> _The problem_
Repeat the records below in their entirety, exactly.

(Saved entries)
*** Begin section ***

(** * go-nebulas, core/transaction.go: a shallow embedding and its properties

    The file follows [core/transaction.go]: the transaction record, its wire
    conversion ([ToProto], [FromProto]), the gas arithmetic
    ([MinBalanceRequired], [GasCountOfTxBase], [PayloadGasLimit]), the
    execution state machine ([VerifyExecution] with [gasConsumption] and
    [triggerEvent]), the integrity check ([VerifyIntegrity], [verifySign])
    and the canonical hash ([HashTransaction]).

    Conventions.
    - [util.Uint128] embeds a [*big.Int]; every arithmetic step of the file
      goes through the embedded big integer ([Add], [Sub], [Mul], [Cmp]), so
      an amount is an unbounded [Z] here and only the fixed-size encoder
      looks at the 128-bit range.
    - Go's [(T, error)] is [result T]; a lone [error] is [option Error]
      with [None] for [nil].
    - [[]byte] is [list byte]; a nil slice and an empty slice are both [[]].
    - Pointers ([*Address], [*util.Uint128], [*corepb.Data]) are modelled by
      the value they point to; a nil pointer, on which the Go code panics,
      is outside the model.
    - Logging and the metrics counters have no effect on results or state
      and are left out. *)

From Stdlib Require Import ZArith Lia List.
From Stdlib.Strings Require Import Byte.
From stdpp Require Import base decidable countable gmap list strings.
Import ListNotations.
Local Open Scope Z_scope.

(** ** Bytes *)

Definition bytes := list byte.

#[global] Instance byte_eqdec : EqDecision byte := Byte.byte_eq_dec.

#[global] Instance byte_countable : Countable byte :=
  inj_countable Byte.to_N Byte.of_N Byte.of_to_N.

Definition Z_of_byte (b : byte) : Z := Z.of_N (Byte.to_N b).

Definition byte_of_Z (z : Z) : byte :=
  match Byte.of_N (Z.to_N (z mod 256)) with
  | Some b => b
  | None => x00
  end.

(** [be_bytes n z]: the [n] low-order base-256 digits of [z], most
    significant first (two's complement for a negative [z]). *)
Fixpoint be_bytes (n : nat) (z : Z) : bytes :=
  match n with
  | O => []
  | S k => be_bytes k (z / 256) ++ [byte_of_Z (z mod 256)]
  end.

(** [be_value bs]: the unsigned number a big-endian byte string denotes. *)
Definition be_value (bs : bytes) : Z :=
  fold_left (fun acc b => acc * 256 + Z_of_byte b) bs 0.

*** End section ***

> _Response below_
(** * go-nebulas, core/transaction.go: a shallow embedding and its properties

    The file follows [core/transaction.go]: the transaction record, its wire
    conversion ([ToProto], [FromProto]), the gas arithmetic
    ([MinBalanceRequired], [GasCountOfTxBase], [PayloadGasLimit]), the
    execution state machine ([VerifyExecution] with [gasConsumption] and
    [triggerEvent]), the integrity check ([VerifyIntegrity], [verifySign])
    and the canonical hash ([HashTransaction]).

    Conventions.
    - [util.Uint128] embeds a [*big.Int]; every arithmetic step of the file
      goes through the embedded big integer ([Add], [Sub], [Mul], [Cmp]), so
      an amount is an unbounded [Z] here and only the fixed-size encoder
      looks at the 128-bit range.
    - Go's [(T, error)] is [result T]; a lone [error] is [option Error]
      with [None] for [nil].
    - [[]byte] is [list byte]; a nil slice and an empty slice are both [[]].
    - Pointers ([*Address], [*util.Uint128], [*corepb.Data]) are modelled by
      the value they point to; a nil pointer, on which the Go code panics,
      is outside the model.
    - Logging and the metrics counters have no effect on results or state
      and are left out. *)

From Stdlib Require Import ZArith Lia List.
From Stdlib.Strings Require Import Byte.
From stdpp Require Import base decidable countable gmap list strings.
Import ListNotations.
Local Open Scope Z_scope.

(** ** Bytes *)

Definition bytes := list byte.

#[global] Instance byte_eqdec : EqDecision byte := Byte.byte_eq_dec.

#[global] Instance byte_countable : Countable byte :=
  inj_countable Byte.to_N Byte.of_N Byte.of_to_N.

Definition Z_of_byte (b : byte) : Z := Z.of_N (Byte.to_N b).

Definition byte_of_Z (z : Z) : byte :=
  match Byte.of_N (Z.to_N (z mod 256)) with
  | Some b => b
  | None => x00
  end.

(** [be_bytes n z]: the [n] low-order base-256 digits of [z], most
    significant first (two's complement for a negative [z]). *)
Fixpoint be_bytes (n : nat) (z : Z) : bytes :=
  match n with
  | O => []
  | S k => be_bytes k (z / 256) ++ [byte_of_Z (z mod 256)]
  end.

(** [be_value bs]: the unsigned number a big-endian byte string denotes. *)
Definition be_value (bs : bytes) : Z :=
  fold_left (fun acc b => acc * 256 + Z_of_byte b) bs 0.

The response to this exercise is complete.